The FDA’s recent proposal to allow drug companies to send doctors journal articles about off-label drug use has come under major fire over the last few months.

Back in April, The New York Times, in a news feature in its business section (F.D.A. Plan on Medical Articles Takes More Heat), highlighted the widespread opposition to the proposal. This opposition came from, among others, Public Citizen, New York State’s health commissioner, Representative Henry Waxman (who sent a letter to the FDA outlining his concerns), and the Blue Cross Blue Shield Association, a trade association of 39 major health insurance plans. Needless to say, the pharmaceutical industry supports the proposal.

The proposal includes a set of principles that drug companies are supposed to follow, such as only sending doctors articles that have been peer-reviewed.

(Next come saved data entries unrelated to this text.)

Definition task_request_termination (id : Z) (session : bool) (s : kstate K) : Z * kstate K :=
  if (id =? 0) || (id >? RUM_ABI_PID_MAX) then (- RUM_EINVAL, s) else
  if negb (task_current_is_process s) || in_irq s then (- RUM_EACCES, s) else
  let target := last_slot (λ i, used s i && is_process s i && (process_id (proc s i) =? id)) in
  let sh := last_slot (λ i, used s i && (tid (get_task s i) =? parent (proc s (cur s))) && console_is_shell (consoles s) (Some i)) in
  match target with
  | None => (- RUM_ESRCH, s)
  | Some i =>
      let authorized :=
        if session then
          match sh with
          | Some j => bool_decide (console_command_shell (consoles s) (Some (cur s)) = Some j) &&
                      console_same_session (consoles s) (Some i) (Some j) && (parent (proc s i) =? tid (get_task s j))
          | None => false
          end
        else parent (proc s i) =? tid (get_task s (cur s)) in
      if negb authorized || (i =? cur s) || shell (get_member (consoles s) i) || orphaned (proc s i) then (- RUM_EACCES, s) else
      if in_state s i TASK_EXITED then (0, s) else (0, cancel_slot i s)
  end.

(** ** The return to user mode *)

(** [frame] at [address], entered with IF clear. *)
Definition SIZEOF_USER_FRAME : Z := 76.
Definition task_on_user_return (frame : option exception_user_frame) (address : Z) w (s : kstate K) : option (progress unit * kstate K) :=
  match frame with
  | None => Some (Returned (), s)
  | Some f =>
      if negb (ready s) || negb (exception_frame_from_user (core f)) then Some (Returned (), s) else
      if iflag s || in_irq s || negb (is_process s (cur s)) || switch_protected s ||
         negb (address =? wrap32 (stack_top (get_task s (cur s)) - SIZEOF_USER_FRAME)) then None else
      let s := upd_task (cur s) (set_user_frame f) s in
      let! (r, s) := task_cancel_current_if_requested w s in
      match r with
      | Switched => Some (Switched, s)
      | Returned _ =>
          if reschedule (get_task s (cur s)) then
            let! (switched, s) := schedule s in
            if (switched : bool) then Some (Switched, s) else task_cancel_current_if_requested w s
          else task_cancel_current_if_requested w s
      end
  end.
Definition task_on_user_return_resume w (s : kstate K) : option (progress unit * kstate K) :=
  let! s := schedule_resume s in task_cancel_current_if_requested w s.

(** ** Waiting *)

Definition wait_tail (s : kstate K) : option (task_wait_result * kstate K) :=
  let t := get_task s (cur s) in
  if (if waiting t then true else false) || deadline_active t || negb (deadline t =? 0) then None else
  Some (if task_current_cancelled s then TASK_WAIT_CANCELLED else wake_reason t, set_iflag true s).
Definition wait_common (event : option event) (observed : Z) (timed : bool) (duration : Z) (s : kstate K) : option (progress task_wait_result * kstate K) :=
  if negb (ready s) || ((if event then false else true) && negb timed) || in_irq s then Some (Returned TASK_WAIT_INVALID, s) else
  if negb (iflag s) || (cur s =? IDLE) || switch_protected s || (timed && (duration >=? TIMER_HALF_RANGE))
  then Some (Returned TASK_WAIT_INVALID, s) else
  if task_current_cancelled s then Some (Returned TASK_WAIT_CANCELLED, s) else
  if (match event with Some e => negb (sequence s e =? observed) | None => false end) then Some (Returned TASK_WAIT_EVENT, s) else
  if timed && (duration =? 0) then Some (Returned TASK_WAIT_TIMEOUT, s) else
  scheduled wait_tail (upd_task (cur s) (λ t, set_state TASK_BLOCKED
    (set_deadline (if timed then wrap32 (timer_ticks s + duration) else 0) (set_deadline_active timed (set_waiting event t)))) (set_iflag false s)).
Definition wait_resume (s : kstate K) : option (task_wait_result * kstate K) := let! s := schedule_resume s in wait_tail s.

Definition valid_wait (r : task_wait_result) : bool := bool_decide (r ≠ TASK_WAIT_INVALID).
Definition map_progress {A B : Type} (f : A → B) (p : progress A) : progress B := match p with Returned a => Returned (f a) | Switched => Switched end.
Definition task_wait (event : option event) (observed : Z) (s : kstate K) : option (progress bool * kstate K) :=
  let! (r, s) := wait_common event observed false 0 s in Some (map_progress valid_wait r, s).
Definition task_wait_for (event : option event) (observed duration : Z) (s : kstate K) := wait_common event observed true duration s.
Definition sleep_result (r : task_wait_result) : Z :=
  match r with TASK_WAIT_TIMEOUT => 0 | TASK_WAIT_CANCELLED => - RUM_EINTR | _ => - RUM_EBUSY end.
Definition yield_result (yielded : bool) (s : kstate K) : Z :=
  if yielded then (if task_current_cancelled s then - RUM_EINTR else 0) else - RUM_EBUSY.
Definition task_sleep (milliseconds : Z) (s : kstate K) : option (progress Z * kstate K) :=
  match timer_duration_ticks milliseconds with
  | None => Some (Returned (- RUM_ERANGE), s)
  | Some duration =>
      if duration =? 0 then let! (r, s) := task_yield s in Some (map_progress (λ b, yield_result b s) r, s)
      else let! (r, s) := task_wait_for None 0 duration s in Some (map_progress sleep_result r, s)
  end.
Definition task_sleep_resume (timed : bool) (s : kstate K) : option (Z * kstate K) :=
  if timed then let! (r, s) := wait_resume s in Some (sleep_result r, s)
  else let! (r, s) := task_yield_resume s in Some (yield_result r s, s).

As Randall Stafford (Stanford University) points out, there are two particularly striking things about the proposal:

“First, manufacturers need no longer limit their promotion of off-label uses to drugs and indications for which they are working toward FDA evaluation; and second, there is no requirement for advance FDA review of the journal articles to be distributed.”

But given that off-label prescribing is widespread in the US, what could be the harm of simply allowing drug companies to promote more of it? That’s a question answered by Andy Gass (University of California Berkeley) and Jennifer Wilson (University of California San Francisco) in a recent editorial in the American Journal of Bioethics (Disclosure: Andy used to work at PLoS as our outreach coordinator).

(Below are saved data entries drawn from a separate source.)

(** What the scheduler reads of a task. *)
Definition core_of (t : task) : Z * task_state * (option event * bool * Z) * option Z * (Z * Z) :=
  (tid t, state t, (waiting t, deadline_active t, deadline t), process t, (stack_slot t, stack_top t)).
Definition waits (t : task) : Prop := waiting t ≠ None ∨ deadline_active t = true.
Definition stack_ok (top : Z) : Prop := top ≠ 0 ∧ top mod RUM_STACK_ALIGNMENT = 0.

Lemma core_of_used (t t' : task) : core_of t' = core_of t → state t' = state t ∧ tid t' = tid t ∧ process t' = process t ∧
  stack_slot t' = stack_slot t ∧ stack_top t' = stack_top t ∧ waiting t' = waiting t ∧ deadline_active t' = deadline_active t ∧ deadline t' = deadline t.
Proof. unfold core_of. by intros [= -> -> -> -> -> -> -> ->]. Qed.

Section Registry.
Context {K : Type} (kernel : Z).
Implicit Types (s t : kstate K).

(** Every registered space has a page directory in a frame. *)
Definition directories_ok (m : paging) : Prop :=
  ∀ a, known_space kernel a m = true → directory_acceptable (paging_directory_address kernel a m) = true.

(** [rest]: the current task runs; otherwise it is about to leave the processor. *)
Record registry (rest : bool) s : Prop := {
  reg_ready : ready s = true;
  reg_current : current s = Some (cur s);
  reg_running : ∀ i, state (get_task s i) = TASK_RUNNING → i = cur s;
  reg_rest : if rest then state (get_task s (cur s)) = TASK_RUNNING else used s (cur s) = true;
  reg_range : ∀ i, used s i = true → 0 ≤ i < TASK_SLOTS;
  reg_free : ∀ i, used s i = false → get_task s i = no_task;
  reg_process : ∀ i, used s i = true → process (get_task s i) = Some i;
  reg_next : 0 ≤ next_id s ≤ UINT32_MAX;
  reg_ids : ∀ i, used s i = true → 0 < tid (get_task s i) ≤ UINT32_MAX ∧ (next_id s ≠ 0 → tid (get_task s i) < next_id s);
  reg_unique : ∀ i j, used s i = true → used s j = true → tid (get_task s i) = tid (get_task s j) → i = j;
  reg_wait : ∀ i, state (get_task s i) = TASK_BLOCKED ↔ waits (get_task s i);
  reg_deadline : ∀ i, deadline_active (get_task s i) = false → deadline (get_task s i) = 0;
  reg_boot : tid (get_task s BOOT) = 1 ∧ used s BOOT = true ∧ state (get_task s BOOT) ≠ TASK_EXITED;
  reg_idle : tid (get_task s IDLE) = 2 ∧ (state (get_task s IDLE) = TASK_RUNNABLE ∨ state (get_task s IDLE) = TASK_RUNNING);
  reg_stack : ∀ i, used s i = true → i ≠ BOOT → stack_slot (get_task s i) = i - 1;
  reg_top : ∀ i, used s i = true → stack_ok (stack_top (get_task s i));
  reg_esp0 : esp0 (rum_tss (segments s)) = stack_top (get_task s (cur s)) ∧ initialized (segments s) = true;
  reg_active : paging_active_space (memory s) = space (get_process s (cur s));
  reg_dirs : directories_ok (memory s);
  reg_space : ∀ i, used s i = true → ∃ a, space (get_process s i) = Some a ∧ known_space kernel a (memory s) = true;
  reg_shared : ∀ i, used s i = true → owns_space (get_process s i) = false → space (get_process s i) = Some kernel;
  reg_owned : ∀ i, used s i = true → owns_space (get_process s i) = true →
    space (get_process s i) ≠ Some kernel ∧ ∀ j, used s j = true → space (get_process s j) = space (get_process s i) → j = i;
  reg_resident : owns_space (get_process s BOOT) = false ∧ owns_space (get_process s IDLE) = false
}.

The authors lay out four potential harms.

First, they say, the selection of articles distributed to physicians by industry is likely to be biased.

Second, “the requirement that information passed on by industry be limited to peer reviewed journal articles may do little, in practice, to ensure the scientific quality of the evidence contained therein.” Or, as Joseph Ross (Mt Sinai School of Medicine), author of a JAMA study on ghostwriting in trial reports on rofecoxib, told the New York Times: “What does it mean to be peer-reviewed… if the company has essentially conceived the article, composed the draft and written the paper?”

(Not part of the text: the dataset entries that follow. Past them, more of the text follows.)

Record rum_elf_header := ElfHeader {
  e_ident : list Z; e_type : Z; e_machine : Z; e_version : Z; e_entry : Z; e_phoff : Z; e_shoff : Z; e_flags : Z;
  e_ehsize : Z; e_phentsize : Z; e_phnum : Z; e_shentsize : Z; e_shnum : Z; e_shstrndx : Z
}.
Definition header_at (p : Z → Z) : rum_elf_header :=
  ElfHeader ((λ i, wrap8 (p i)) <$> seqZ 0 16) (u16_at p 16) (u16_at p 18) (u32_at p 20) (u32_at p 24) (u32_at p 28) (u32_at p 32)
    (u32_at p 36) (u16_at p 40) (u16_at p 42) (u16_at p 44) (u16_at p 46) (u16_at p 48) (u16_at p 50).
Record rum_elf_program := ElfProgram {
  p_type : Z; p_offset : Z; p_address : Z; p_physical : Z; p_file_bytes : Z; p_memory_bytes : Z; p_flags : Z; p_alignment : Z
}.
Definition program_at (p : Z → Z) (i : Z) : rum_elf_program :=
  ElfProgram (u32_at p i) (u32_at p (i + 4)) (u32_at p (i + 8)) (u32_at p (i + 12)) (u32_at p (i + 16)) (u32_at p (i + 20))
    (u32_at p (i + 24)) (u32_at p (i + 28)).
Record load_segment := LoadSegment { program : rum_elf_program; seg_start : Z; seg_pages : Z }.
Record load_plan := LoadPlan { plan_entry : Z; plan_segments : list load_segment }.
(** The variables of the loop. *)
Record planning := Planning { planned : list load_segment; has_entry : bool; has_stack : bool; previous_end : Z; pages : Z }.

Definition ident : list Z := [0x7f; 69; 76; 70; 1; 1; 1; 0; 0].
Definition header_valid (h : rum_elf_header) (bytes : Z) : bool :=
  bool_decide (take 9 (e_ident h) = ident) && (e_type h =? RUM_ELF_EXEC) && (e_machine h =? RUM_ELF_I386) && (e_version h =? RUM_ELF_VERSION) &&
  (e_flags h =? 0) && (e_ehsize h =? SIZEOF_ELF_HEADER) && (e_phentsize h =? SIZEOF_ELF_PROGRAM) && negb (e_phnum h =? 0) &&
  (e_phnum h <=? RUM_ELF_PROGRAM_LIMIT) && (SIZEOF_ELF_HEADER <=? e_phoff h) && (e_phoff h <=? bytes) &&
  (e_phnum h * SIZEOF_ELF_PROGRAM <=? bytes - e_phoff h).
Definition flags_valid (flags : Z) : bool :=
  negb (Z.land flags RUM_ELF_PF_R =? 0) && (Z.land flags (not32 7) =? 0) &&
  negb (Z.land flags (Z.lor RUM_ELF_PF_W RUM_ELF_PF_X) =? Z.lor RUM_ELF_PF_W RUM_ELF_PF_X).
Definition placement_valid (p : rum_elf_program) : bool :=
  let alignment := p_alignment p in
  negb ((alignment >? 1) && (negb (Z.land alignment (alignment - 1) =? 0) || negb (p_address p mod alignment =? p_offset p mod alignment))) &&
  (p_address p mod PAGE_SIZE =? p_offset p mod PAGE_SIZE) && (RUM_USER_BASE <=? p_address p) && (p_address p <? RUM_USER_PROGRAM_END) &&
  (p_memory_bytes p <=? RUM_USER_PROGRAM_END - p_address p).
(** One program header; [None] is [return false]. *)
Definition plan_program (entry bytes : Z) (p : rum_elf_program) (a : planning) : option planning :=
  if p_type p =? RUM_ELF_PT_NULL then Some a else
  if p_type p =? RUM_ELF_PT_GNU_STACK then
    if has_stack a || negb (p_flags p =? Z.lor RUM_ELF_PF_R RUM_ELF_PF_W) || negb (p_file_bytes p =? 0) || negb (p_memory_bytes p =? 0) then None
    else Some (Planning (planned a) (has_entry a) true (previous_end a) (pages a))
  else
  if negb (p_type p =? RUM_ELF_PT_LOAD) || (p_file_bytes p >? p_memory_bytes p) || (p_offset p >? bytes) ||
     (p_file_bytes p >? bytes - p_offset p) || negb (flags_valid (p_flags p)) then None else
  if p_memory_bytes p =? 0 then Some a else
  if negb (placement_valid p) then None else
  let first := Z.land (p_address p) (not32 (PAGE_SIZE - 1)) in
  let last := Z.land (wrap32 (p_address p + p_memory_bytes p + PAGE_SIZE - 1)) (not32 (PAGE_SIZE - 1)) in
  let count := wrap32 (last - first) / PAGE_SIZE in
  if (first <? previous_end a) || (count >? wrap32 (RUM_PROCESS_USER_BYTES / PAGE_SIZE - pages a)) then None else
  Some (Planning (planned a ++ [LoadSegment p first count])
          (has_entry a || (negb (Z.land (p_flags p) RUM_ELF_PF_X =? 0) && (p_address p <=? entry) && (entry - p_address p <? p_file_bytes p)))
          (has_stack a) last (wrap32 (pages a + count))).
Fixpoint plan_loop (n : nat) (image : Z → Z) (h : rum_elf_header) (bytes i : Z) (a : planning) : option planning :=
  match n with
  | O => Some a
  | S n =>
      match plan_program (e_entry h) bytes (program_at image (e_phoff h + i * SIZEOF_ELF_PROGRAM)) a with
      | None => None
      | Some a => plan_loop n image h bytes (i + 1) a
      end
  end.
(** [NULL] is [None]. *)
Definition plan_image (image : option (Z → Z)) (bytes : Z) : option load_plan :=
  match image with
  | None => None
  | Some image =>
      if (bytes <? SIZEOF_ELF_HEADER) || (bytes >? RUM_ELF_IMAGE_LIMIT) then None else
      let h := header_at image in
      if negb (header_valid h bytes) then None else
      match plan_loop (Z.to_nat (e_phnum h)) image h bytes 0 (Planning [] false false RUM_USER_BASE USER_STACK_PAGES) with
      | Some a => if has_entry a && has_stack a then Some (LoadPlan (e_entry h) (planned a)) else None
      | None => None
      end
  end.

(** ** The first stack *)

(** [words[0 .. argc + 2]]. *)
Definition stack_words (a : rum_arguments) (base : Z) : list Z :=
  argc a :: ((λ i, wrap32 (base + aget (offsets a) i)) <$> seqZ 0 (argc a)) ++ [0; 0].
Definition word_bytes (w : Z) : list Z := [wrap8 w; wrap8 (Z.shiftr w 8); wrap8 (Z.shiftr w 16); wrap8 (Z.shiftr w 24)].
(** Where the strings and the words go; [None] when they do not fit. *)
Definition stack_layout (a : rum_arguments) : option (Z * Z) :=
  let strings := wrap32 (RUM_USER_STACK_TOP - string_bytes a) in
  let words_bytes := wrap32 (wrap32 (argc a + RUM_ABI_STACK_FIXED_WORDS) * 4) in
  if strings <? wrap32 (RUM_USER_STACK_BASE + words_bytes) then None else
  let esp := Z.land (wrap32 (strings - words_bytes)) (not32 (RUM_STACK_ALIGNMENT - 1)) in
  if esp <? RUM_USER_STACK_BASE then None else Some (strings, esp).

Section Elf.
Context (kernel : Z) (kmalloc : Z → paging → Z * paging) (kfree : Z → paging → bool * paging).

Definition build_stack (space : Z) (a : rum_arguments) (s : paging) : option Z * paging :=
  match stack_layout a with
  | None => (None, s)
  | Some (base, esp) =>
      let text := (λ i, wrap8 (aget (strings a) i)) <$> seqZ 0 (string_bytes a) in
      let '(ok, s) := paging_copy_to_user kernel space base (Some text) (string_bytes a) s in
      if negb ok then (None, s) else
      let words := stack_words a base in
      let '(ok, s) := paging_copy_to_user kernel space esp (Some (words ≫= word_bytes)) ((argc a + RUM_ABI_STACK_FIXED_WORDS) * 4) s in
      if ok then (Some esp, s) else (None, s)
  end.

Definition cpu_user_frame_initialize (entry stack : Z) : exception_user_frame :=
  UserFrame (Frame USER_DATA_SELECTOR USER_DATA_SELECTOR USER_DATA_SELECTOR USER_DATA_SELECTOR 0 0 0 0 0 0 0 0 0 0 entry USER_CODE_SELECTOR CPU_USER_EFLAGS)
    stack USER_DATA_SELECTOR.

(** Pages, contents and protection of one segment. *)
Definition load_one (space : Z) (image : Z → Z) (g : load_segment) : attempt paging :=
  paging_user_allocate kernel space (seg_start g) (seg_pages g) PAGING_WRITABLE &&>
  paging_copy_to_user kernel space (p_address (program g))
    (Some ((λ i, wrap8 (image (p_offset (program g) + i))) <$> seqZ 0 (p_file_bytes (program g)))) (p_file_bytes (program g)) &&>
  when (Z.land (p_flags (program g)) RUM_ELF_PF_W =? 0) (paging_user_protect kernel space (seg_start g) (seg_pages g) 0).
Definition load_segments (space : Z) (image : Z → Z) (l : list load_segment) : attempt paging :=
  foldr (λ g rest, load_one space image g &&> rest) (check true) l.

Third, say Gass and Wilson, a rapid proliferation of off-label prescriptions, which might plausibly follow from a rapid proliferation of off-label marketing to physicians, could make it more difficult to track drug safety.

Finally, they say, the omission of a requirement that companies pursue approval for the off-label uses they promote “eliminates any incentive for industry to invest in studies beyond those necessary to earn preliminary approval.” The effect of this policy change, they say, could be quite radical. “The FDA might be left out of the regulatory loop for many of the indications for which companies market drugs to physicians.”

Although the American Journal of Bioethics is a subscription based journal, Andy’s time at PLoS naturally made him an open access advocate—so he has retained copyright on the piece (using the Creative Commons Attribution License) and deposited a copy into the freely available eScholarship repository at UC Berkeley.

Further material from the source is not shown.